Data items:
(* ===== verification/RbTreeDel.v ===== *)
(** * Red-black trees: deletion *)

From stdpp Require Import base gmap list sorting.
From Stdlib Require Import ZArith Lia Bool.
From S2P Require Import Prelude.
From S2P Require Import RbTree.
From S2P Require Import RbTreeInv.
From S2P Require Import RbTreeIns.
From S2P Require Import RbTreeThm.

Section Delete.
Variable tr : rb_tree.
Abbreviation nil := (nil tr).
Abbreviation root := (root tr).
Abbreviation Foc := (Foc tr).
Abbreviation ptr := (ptr tr).
Abbreviation above := (above tr).
Implicit Types (h : rbheap) (t : tree) (k : path).

(** When the focus is empty, the parent of [nil] is used: it must be the node above. *)
Definition nilup h t (q : Z) : Prop := t = E -> exists n, h !! nil = Some n /\ n_parent n = q.
Lemma nilup_frame h h' t q : h' !! nil = h !! nil -> nilup h t q -> nilup h' t q.
Proof. unfold nilup. by intros ->. Qed.
Lemma parent_x h k t (Q : Z -> rbheap -> Prop) : Foc h k t -> nilup h t (above k) -> Q (above k) h -> runs (parent_of (ptr t)) h Q.
Proof.
  intros [_ Ht _ _] Hn HQ. destruct t as [|c x l r]; [destruct (Hn eq_refl) as (n&Hnn&He); rewrite <-He in HQ; by eapply parent_of_runs|]. destruct Ht as (Hx&_). by eapply parent_of_runs.
Qed.

(** Recolouring near the focus; [nil] keeps its parent. *)
Lemma recolor_keeps h k d c v x a b : Foc h k (mk d c x a b) -> runs (upd x (set_red v)) h (fun _ h' => Foc h' k (mk d v x a b) /\ h' !! nil = h !! nil).
Proof. intros HF. destruct d; apply (foc_recolor tr h k c v x _ _ HF). Qed.
Lemma recolor_sib h k d c p t d2 v cw w a b : Foc h k (mk d c p t (mk d2 cw w a b)) -> runs (upd w (set_red v)) h (fun _ h' => Foc h' k (mk d c p t (mk d2 v w a b)) /\ h' !! nil = h !! nil).
Proof.
  intros HF. apply foc_pull_opp in HF. runs_by (recolor_keeps h _ d2 cw v w a b HF). intros _ h' [HF' Hn]. split; [|done]. by apply foc_push_opp in HF'.
Qed.
Lemma rotate_sib h k d c p t d2 cw w a cl l b e : Foc h k (mk d c p t (mk d2 cw w a (mk d2 cl l b e))) ->
  runs (rotate tr d2 w) h (fun _ h' => Foc h' k (mk d c p t (mk d2 cl l (mk d2 cw w a b) e)) /\ h' !! nil = h !! nil).
Proof.
  intros HF. apply foc_pull_opp in HF. runs_by (rotate_runs tr h _ d2 cw w a cl l b e HF). intros _ h' [HF' Hn]. split; [|done]. by apply foc_push_opp in HF'.
Qed.

Definition blacken t : tree := match t with E => E | T _ x l r => T false x l r end.
Lemma redness_blacken t : redness (blacken t) = false.
Proof. by destruct t. Qed.
Lemma bal_ge t n : bal t n -> (1 <= n)%nat.
Proof. revert n. induction t as [|c x l IHl r IHr]; cbn; [lia|]. intros n (m&Hl&_&->). specialize (IHl m Hl). destruct c; lia. Qed.
Lemma bal_blacken t n : bal t n -> bal (blacken t) (if redness t then S n else n).
Proof. destruct t as [|c x l r]; cbn; [done|]. intros (m&Hl&Hr&->). exists m. by destruct c. Qed.

(** The first node under the sentinel. *)
Fixpoint top k (q : Z) : Z := match k with [] => q | Fr _ _ x _ :: k => top k x end.

(** The sibling is red: rotate it above the parent. *)
Lemma sibling_black_runs h k d c p s t n : Foc h k (mk d c p t s) -> nilup h t p -> cok (Fr d c p s :: k) n -> bal t (pred n) -> (2 <= n)%nat ->
  runs (sibling_black tr d p (ptr t) (ptr s) (redness s)) h (fun w' h' => exists k' c' w a b, w' = w /\ Foc h' k' (mk d c' p t (mk d false w a b)) /\ nilup h' t p /\
    cok (Fr d c' p (mk d false w a b) :: k') n /\ elems (fill k' (mk d c' p t (mk d false w a b))) = elems (fill k (mk d c p t s)) /\
    (k' = k /\ c' = c \/ c' = true /\ (k = [] \/ forall q, top k' q = top k q))).
Proof.
  intros HF Hnu Hk Ht Hn2. unfold sibling_black. destruct s as [|cw w l r]; [destruct Hk as (Hs&_); cbn in Hs; lia|]. cbn [RbTreeInv.ptr redness]. destruct (mk_ex d cw w l r) as (a&b&HT). destruct cw; cycle 1.
  - apply runs_ret. exists k, c, w, a, b. rewrite <-HT. by auto 10.
  - destruct Hk as (Hs&Rs&Hc&Hk). destruct c; [by destruct (Hc eq_refl)|]. rewrite HT in *. apply bal_mk in Hs as (m&Ha&Hb&->). apply rr_mk in Rs as (Hcw&Ra&Rb). destruct (Hcw eq_refl) as [Fa Fb].
    runs_steps. runs_by (recolor_sib h k d false p t d false true w a b HF). intros _ h1 [HF1 N1]. runs_steps. runs_by (recolor_keeps h1 k d false true p t _ HF1). intros _ h2 [HF2 N2]. runs_steps.
    assert (Hu2 : nilup h2 t p) by (eapply nilup_frame; [|done]; congruence). apply (parent_x h2 _ t _ (foc_pull tr _ _ _ _ _ _ _ HF2) Hu2). cbn [RbTreeInv.above f_node]. runs_steps.
    runs_by (rotate_runs tr h2 k d true p t false w a b HF2). intros _ h3 [HF3 N3]. runs_steps. assert (Hu3 : nilup h3 t p) by (by eapply nilup_frame). pose proof (foc_pull tr _ _ _ _ _ _ _ HF3) as HF4.
    apply (parent_x h3 _ t _ (foc_pull tr _ _ _ _ _ _ _ HF4) Hu3). cbn [RbTreeInv.above f_node]. eapply child_of_runs; [by eapply foc_at|]. rewrite child_opp.
    destruct a as [|ca wa la ra]; [cbn in Ha; lia|]. cbn in Fa. subst ca. destruct (mk_ex d false wa la ra) as (a1&a2&HA). rewrite HA in *.
    exists (Fr d false w b :: k), true, wa, a1, a2. split; [by rewrite ptr_mk|]. split; [done|]. split; [done|]. split; [|split].
    + split; [done|]. split; [done|]. split; [intros _; split; [by rewrite redness_mk|done]|]. split; [done|]. split; [done|]. split; [done|done].
    + cbn [fill]. apply elems_fill_eq. by rewrite (elems_rotate d false true false true).
    + right. split; [done|]. destruct k as [|[d' c' x' s'] k]; [by left|]. right. done.
Qed.

(** The nephew on the far side is red: recolour, rotate, done. *)
Lemma delete_done_runs rt h k d c p t w a b1 : Foc h k (mk d c p t (mk d false w a b1)) -> redness b1 = true -> nilup h t p ->
  runs (delete_done tr d rt (ptr t) w) h (fun x' h' => x' = rt /\ Foc h' k (mk d c w (mk d false p t a) (blacken b1))).
Proof.
  intros HF Hb Hnu. destruct b1 as [|cb b l r]; [done|]. cbn in Hb. subst cb. unfold delete_done. runs_steps.
  apply (parent_x h _ t _ (foc_pull tr _ _ _ _ _ _ _ HF) Hnu). cbn [RbTreeInv.above f_node]. runs_steps. eapply red_of_runs; [by eapply foc_at|]. rewrite red_node. runs_steps.
  runs_by (recolor_sib h k d c p t d c false w a _ HF). intros _ h1 [HF1 N1]. pose proof (nilup_frame _ _ _ _ N1 Hnu) as Hu1. runs_steps.
  apply (parent_x h1 _ t _ (foc_pull tr _ _ _ _ _ _ _ HF1) Hu1). cbn [RbTreeInv.above f_node]. runs_steps. runs_by (recolor_keeps h1 k d c false p t _ HF1). intros _ h2 [HF2 N2]. pose proof (nilup_frame _ _ _ _ N2 Hu1) as Hu2. runs_steps.
  pose proof (foc_pull_opp tr _ _ _ _ _ _ _ HF2) as HFw. eapply child_of_runs; [by eapply foc_at|]. rewrite child_opp. cbn [RbTreeInv.ptr]. runs_steps.
  pose proof (foc_pull_opp tr _ _ _ _ _ _ _ HFw) as HFb. runs_by (recolor_keeps h2 _ Left true false b l r HFb). cbn [mk]. intros _ h3 [HF3 N3]. pose proof (nilup_frame _ _ _ _ N3 Hu2) as Hu3.
  apply foc_push_opp, foc_push_opp in HF3. runs_steps. apply (parent_x h3 _ t _ (foc_pull tr _ _ _ _ _ _ _ HF3) Hu3). cbn [RbTreeInv.above f_node]. runs_steps.
  runs_by (rotate_runs tr h3 k d false p t c w a _ HF3). intros _ h4 [HF4 _]. by runs_steps.
Qed.
(** Only the near one is red: rotate it between. *)
Lemma nephew_red_runs h k d c p t w l a1 a2 b : Foc h k (mk d c p t (mk d false w (mk d true l a1 a2) b)) -> nilup h t p ->
  runs (nephew_red tr d (ptr t) w false) h (fun w' h' => w' = l /\ Foc h' k (mk d c p t (mk d false l a1 (mk d true w a2 b))) /\ nilup h' t p).
Proof.
  intros HF Hnu. unfold nephew_red. cbn [negb]. runs_steps. pose proof (foc_pull_opp tr _ _ _ _ _ _ _ HF) as HFw. eapply child_of_runs; [by eapply foc_at|]. rewrite child_d, ptr_mk. runs_steps.
  runs_by (recolor_keeps h _ d true false l a1 a2 (foc_pull tr _ _ _ _ _ _ _ HFw)). intros _ h1 [HF1 N1]. apply foc_push, foc_push_opp in HF1. runs_steps.
  runs_by (recolor_sib h1 k d c p t d true false w _ b HF1). intros _ h2 [HF2 N2]. runs_steps. rewrite <-(mk_opp d true w), <-(mk_opp d false l) in HF2.
  runs_by (rotate_sib h2 k d c p t (opp d) true w b false l a2 a1 HF2). intros _ h3 [HF3 N3]. rewrite !mk_opp in HF3. runs_steps.
  assert (Hu3 : nilup h3 t p) by (eapply nilup_frame; [|done]; congruence). apply (parent_x h3 _ t _ (foc_pull tr _ _ _ _ _ _ _ HF3) Hu3). cbn [RbTreeInv.above f_node].
  eapply child_of_runs; [by eapply foc_at|]. by rewrite child_opp, ptr_mk.
Qed.

(** The subtree in focus has one black node too few. *)
Record short h k t (n : nat) : Prop := {
  sh_foc : Foc h k t;
  sh_path : cok k (S n);
  sh_bal : bal t n;
  sh_rr : rr (blacken t);
  sh_nil : nilup h t (above k)
}.
(** Repaired; [rt] is black. *)
Definition settled h (rt : Z) (es : list Z) : Prop :=
  exists t, Foc h [] t /\ elems t = es /\ redness t = false /\ rr t /\ (exists m, bal t m) /\ exists n, h !! rt = Some n /\ n_red n = false.

Lemma elems_blacken t : elems (blacken t) = elems t.
Proof. by destruct t. Qed.
Lemma blacken_mk d c x a b : blacken (mk d c x a b) = mk d false x a b.
Proof. by destruct d. Qed.
Lemma rr_black t : rr (blacken t) -> redness t = false -> rr t.
Proof. destruct t as [|[] x l r]; cbn; done. Qed.
Lemma rr_blacken t : rr t -> rr (blacken t).
Proof. destruct t as [|c x l r]; cbn; [done|]. by intros (_&Hl&Hr). Qed.
Lemma top_black h k t q n : Foc h k t -> cok k n -> k <> [] -> exists nr, h !! top k q = Some nr /\ n_red nr = false.
Proof.
  revert t q n. induction k as [|[d c x s] k IH]; intros t q n HF Hk Hne; [done|]. cbn [top]. destruct Hk as (_&_&Hc&Hk). pose proof (foc_push tr _ _ _ _ _ _ _ HF) as HFx.
  destruct k as [|f k]; [|by eapply IH]. cbn [top]. eexists. split; [by eapply foc_at|]. rewrite red_node. destruct c; [|done]. destruct (Hc eq_refl) as (_&_&?). done.
Qed.
Lemma cok_top d c p s k n : cok (Fr d c p s :: k) n -> (k = [] -> c = false) /\ (c = true -> redness s = false /\ upred k = false /\ k <> []).
Proof. intros (_&_&Hc&_). split; [intros ->; destruct c; [|done]; by destruct (Hc eq_refl) as (_&_&?)|done]. Qed.

Lemma settle h k d c p t w a b n es rt : Foc h k (mk d c w (mk d false p t a) (blacken b)) -> cok k (if c then S n else S (S n)) -> (c = true -> upred k = false /\ k <> []) ->
  bal t n -> bal a n -> bal b n -> redness b = true -> rr t -> rr a -> rr b -> elems (fill k (mk d c w (mk d false p t a) (blacken b))) = es -> rt = p \/ rt = top k p -> settled h rt es.
Proof.
  intros HF Hk Hc Ht Ha Hb Fb Rt Ra Rb He Hrt. exists (fill k (mk d c w (mk d false p t a) (blacken b))). pose proof (bal_blacken b n Hb) as Hb'. rewrite Fb in Hb'.
  destruct (fill_ok k (mk d c w (mk d false p t a) (blacken b)) _ Hk) as (F1&F2&F3).
  - apply bal_mk. exists (S n). split; [apply bal_mk; by exists n|]. split; [done|]. by destruct c.
  - apply rr_mk. rewrite redness_mk, redness_blacken. split; [done|]. split; [|by apply rr_blacken]. apply rr_mk. split; [intros Hq; discriminate Hq|done].
  - by rewrite redness_mk.
  - split; [by apply foc_filled|]. split; [done|]. split; [done|]. split; [done|]. split; [done|]. assert (Hp : exists nr, h !! p = Some nr /\ n_red nr = false).
    { eexists. split; [apply (foc_at tr h _ d false p t a (foc_pull tr _ _ _ _ _ _ _ HF))|apply red_node]. }
    destruct Hrt as [->| ->]; [done|]. destruct k as [|f k]; [done|]. by eapply top_black.
Qed.

Lemma delete_sub_runs h k d c p s t n : short h (Fr d c p s :: k) t n -> redness t = false ->
  runs (delete_sub tr d (top k p) (ptr t)) h (fun x' h' =>
    (exists k' t' n', x' = ptr t' /\ short h' k' t' n' /\ elems (fill k' t') = elems (fill k (mk d c p t s)) /\ (redness t' = true \/ k' = k /\ ptr t' = p)) \/
    x' = top k p /\ settled h' (top k p) (elems (fill k (mk d c p t s)))).
Proof.
  intros [HF Hk Ht Rt Hnu] Fred. pose proof (rr_black t Rt Fred) as Rt'. pose proof (bal_ge t n Ht) as Hn. unfold delete_sub. runs_steps. apply (parent_x h _ t _ HF Hnu). cbn [RbTreeInv.above f_node] in *. runs_steps.
  pose proof (foc_push tr _ _ _ _ _ _ _ HF) as HFp. eapply child_of_runs; [by eapply foc_at|]. rewrite child_opp. runs_steps. destruct (foc_red tr _ _ _ (foc_pull_opp tr _ _ _ _ _ _ _ HFp)) as (ns&Hs&Hsr). eapply red_of_runs; [exact Hs|]. rewrite Hsr. runs_steps.
  runs_by (sibling_black_runs h k d c p s t (S n) HFp Hnu Hk Ht ltac:(lia)). intros w' h1 (k'&c'&w&a&b&->&HF1&Hnu1&Hk1&He1&Hor). rewrite <-He1. clear HF Hnu HFp Hs Hsr.
  pose proof (cok_top _ _ _ _ _ _ Hk1) as [Hkc Hcc]. destruct Hk1 as (Hs&Rs&_&Hk1). apply bal_mk in Hs as (m&Ha&Hb&Hm). injection Hm as <-. apply rr_mk in Rs as (_&Ra&Rb).
  assert (Hrt : top k p = p \/ top k p = top k' p) by (destruct Hor as [[-> _]|[_ [->|Hq]]]; auto).
  pose proof (foc_pull_opp tr _ _ _ _ _ _ _ HF1) as HFw. runs_steps. eapply child_of_runs; [by eapply foc_at|]. rewrite child_d. destruct (foc_red tr _ _ _ (foc_pull tr _ _ _ _ _ _ _ HFw)) as (na&Hna&Har). runs_steps. eapply red_of_runs; [exact Hna|]. rewrite Har. runs_steps.
  eapply child_of_runs; [by eapply foc_at|]. rewrite child_opp. destruct (foc_red tr _ _ _ (foc_pull_opp tr _ _ _ _ _ _ _ HFw)) as (nb&Hnb&Hbr). runs_steps. eapply red_of_runs; [exact Hnb|]. rewrite Hbr.
  destruct (redness b) eqn:Fb; [rewrite andb_false_r|destruct (redness a) eqn:Fa]; cbn [negb andb].
  - unfold nephew_red. cbn [negb]. runs_steps. runs_by (delete_done_runs (top k p) h1 k' d c' p t w a b HF1 Fb Hnu1). intros x' h2 [-> HF2]. right. split; [done|].
    eapply settle; try done; [naive_solver|]. apply elems_fill_eq. rewrite <-(elems_rotate d c' false). destruct d; cbn; by rewrite elems_blacken.
  - destruct a as [|ca l la ra]; [done|]. cbn in Fa. subst ca. destruct (mk_ex d true l la ra) as (a1&a2&HA). rewrite HA in *. apply runs_bind. runs_by (nephew_red_runs h1 k' d c' p t w l a1 a2 b HF1 Hnu1). intros w' h2 (->&HF2&Hnu2).
    runs_by (delete_done_runs (top k p) h2 k' d c' p t l a1 (mk d true w a2 b) HF2 (redness_mk _ _ _ _ _) Hnu2). intros x' h3 [-> HF3]. right. split; [done|].
    apply bal_mk in Ha as (m&Ha1&Ha2&->). apply rr_mk in Ra as (Hc&Ra1&Ra2). destruct (Hc eq_refl) as [Fa1 Fa2]. eapply settle; try done; [naive_solver|apply bal_mk; by exists m|apply redness_mk|by apply rr_mk|].
    rewrite blacken_mk. apply elems_fill_eq. rewrite <-(elems_rotate d c' false). destruct d; cbn; rewrite <-!app_assoc; cbn; by rewrite <-?app_assoc.
  - runs_steps. runs_by (recolor_sib h1 k' d c' p t d true false w a b HF1). intros _ h2 [HF2 N2]. pose proof (nilup_frame _ _ _ _ N2 Hnu1) as Hnu2.
    apply (parent_x h2 _ t _ (foc_pull tr _ _ _ _ _ _ _ HF2) Hnu2). cbn [RbTreeInv.above f_node]. left. exists k', (mk d c' p t (mk d true w a b)), (if c' then n else S n). split; [by rewrite ptr_mk|]. split; [|split].
    + split; [done| | | |].
      * by destruct c'.
      * apply bal_mk. exists n. split; [done|]. split; [apply bal_mk; by exists n|by destruct c'].
      * rewrite blacken_mk. apply rr_mk. split; [intros Hq; discriminate Hq|]. split; [done|]. by apply rr_mk.
      * intros Hq. by destruct d.
    + apply elems_fill_eq. by destruct d.
    + rewrite redness_mk, ptr_mk. destruct Hor as [[-> ->]|[-> _]]; auto.
Qed.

- [What is being asked]
Above are several records. Count the lines among them that contain "congruence" and give only the total.

- [Reply to the task]
2